● Problem
Search the records below for the word "list". Copy each line where it occurs.

● Records for this task
● ● ● ● ● ● ●
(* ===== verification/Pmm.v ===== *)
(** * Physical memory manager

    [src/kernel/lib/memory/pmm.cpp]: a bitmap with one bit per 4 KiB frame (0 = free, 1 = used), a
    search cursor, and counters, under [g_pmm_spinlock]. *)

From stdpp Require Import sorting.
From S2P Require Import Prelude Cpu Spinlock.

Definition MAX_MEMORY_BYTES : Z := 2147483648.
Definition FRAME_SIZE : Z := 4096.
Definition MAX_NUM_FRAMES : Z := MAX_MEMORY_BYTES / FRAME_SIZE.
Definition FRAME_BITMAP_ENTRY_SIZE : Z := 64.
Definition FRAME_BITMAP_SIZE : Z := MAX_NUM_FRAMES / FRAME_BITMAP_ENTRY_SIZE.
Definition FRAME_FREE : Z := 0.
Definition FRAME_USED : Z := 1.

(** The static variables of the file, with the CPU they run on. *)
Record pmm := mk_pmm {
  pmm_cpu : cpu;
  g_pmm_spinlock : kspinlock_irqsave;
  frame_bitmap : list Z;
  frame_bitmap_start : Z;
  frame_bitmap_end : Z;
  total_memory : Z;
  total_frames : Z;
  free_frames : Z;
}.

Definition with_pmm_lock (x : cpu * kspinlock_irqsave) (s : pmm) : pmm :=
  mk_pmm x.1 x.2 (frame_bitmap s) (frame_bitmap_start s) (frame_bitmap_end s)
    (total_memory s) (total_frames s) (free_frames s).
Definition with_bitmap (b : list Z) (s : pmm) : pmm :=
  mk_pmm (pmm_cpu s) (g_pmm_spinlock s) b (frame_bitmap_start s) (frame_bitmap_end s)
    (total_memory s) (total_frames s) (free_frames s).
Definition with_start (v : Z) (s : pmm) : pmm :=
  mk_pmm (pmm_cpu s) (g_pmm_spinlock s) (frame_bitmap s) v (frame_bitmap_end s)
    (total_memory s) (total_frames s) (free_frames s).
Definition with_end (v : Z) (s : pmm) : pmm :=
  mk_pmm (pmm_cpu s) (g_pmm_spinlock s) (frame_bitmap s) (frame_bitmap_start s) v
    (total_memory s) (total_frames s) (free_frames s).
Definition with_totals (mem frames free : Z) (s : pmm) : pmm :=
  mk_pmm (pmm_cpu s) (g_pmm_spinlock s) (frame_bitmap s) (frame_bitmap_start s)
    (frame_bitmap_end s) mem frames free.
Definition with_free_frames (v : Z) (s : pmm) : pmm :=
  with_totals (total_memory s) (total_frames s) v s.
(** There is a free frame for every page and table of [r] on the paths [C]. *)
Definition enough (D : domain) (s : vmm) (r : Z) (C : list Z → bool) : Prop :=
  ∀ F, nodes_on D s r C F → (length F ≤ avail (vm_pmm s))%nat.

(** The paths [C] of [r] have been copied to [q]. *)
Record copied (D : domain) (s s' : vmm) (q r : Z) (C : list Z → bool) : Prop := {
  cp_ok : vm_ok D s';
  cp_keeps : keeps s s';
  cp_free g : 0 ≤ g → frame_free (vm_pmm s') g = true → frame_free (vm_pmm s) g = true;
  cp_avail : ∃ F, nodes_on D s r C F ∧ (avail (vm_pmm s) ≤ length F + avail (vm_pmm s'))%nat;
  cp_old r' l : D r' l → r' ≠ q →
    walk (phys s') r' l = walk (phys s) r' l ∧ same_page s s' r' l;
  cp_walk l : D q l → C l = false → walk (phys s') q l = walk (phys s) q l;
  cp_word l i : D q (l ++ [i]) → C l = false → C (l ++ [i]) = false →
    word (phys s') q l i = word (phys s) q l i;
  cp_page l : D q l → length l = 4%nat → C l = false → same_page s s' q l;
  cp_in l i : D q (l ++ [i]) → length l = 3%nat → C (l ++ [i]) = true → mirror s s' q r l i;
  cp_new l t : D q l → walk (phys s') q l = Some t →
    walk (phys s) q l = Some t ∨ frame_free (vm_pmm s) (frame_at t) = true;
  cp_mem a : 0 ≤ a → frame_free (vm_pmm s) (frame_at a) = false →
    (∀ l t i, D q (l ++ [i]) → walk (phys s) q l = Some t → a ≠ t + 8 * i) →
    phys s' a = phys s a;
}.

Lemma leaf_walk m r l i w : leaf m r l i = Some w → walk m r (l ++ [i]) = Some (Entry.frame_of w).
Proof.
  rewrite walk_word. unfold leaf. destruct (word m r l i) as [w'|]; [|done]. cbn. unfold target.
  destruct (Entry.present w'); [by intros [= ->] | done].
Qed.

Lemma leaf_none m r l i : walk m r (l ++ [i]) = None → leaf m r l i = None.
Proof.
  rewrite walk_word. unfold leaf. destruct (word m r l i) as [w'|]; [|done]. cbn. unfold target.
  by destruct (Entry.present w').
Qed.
● ● ● ● ● ● ●
● Task response
  frame_bitmap : list Z;
Definition with_bitmap (b : list Z) (s : pmm) : pmm :=
Definition enough (D : domain) (s : vmm) (r : Z) (C : list Z → bool) : Prop :=
Record copied (D : domain) (s s' : vmm) (q r : Z) (C : list Z → bool) : Prop := {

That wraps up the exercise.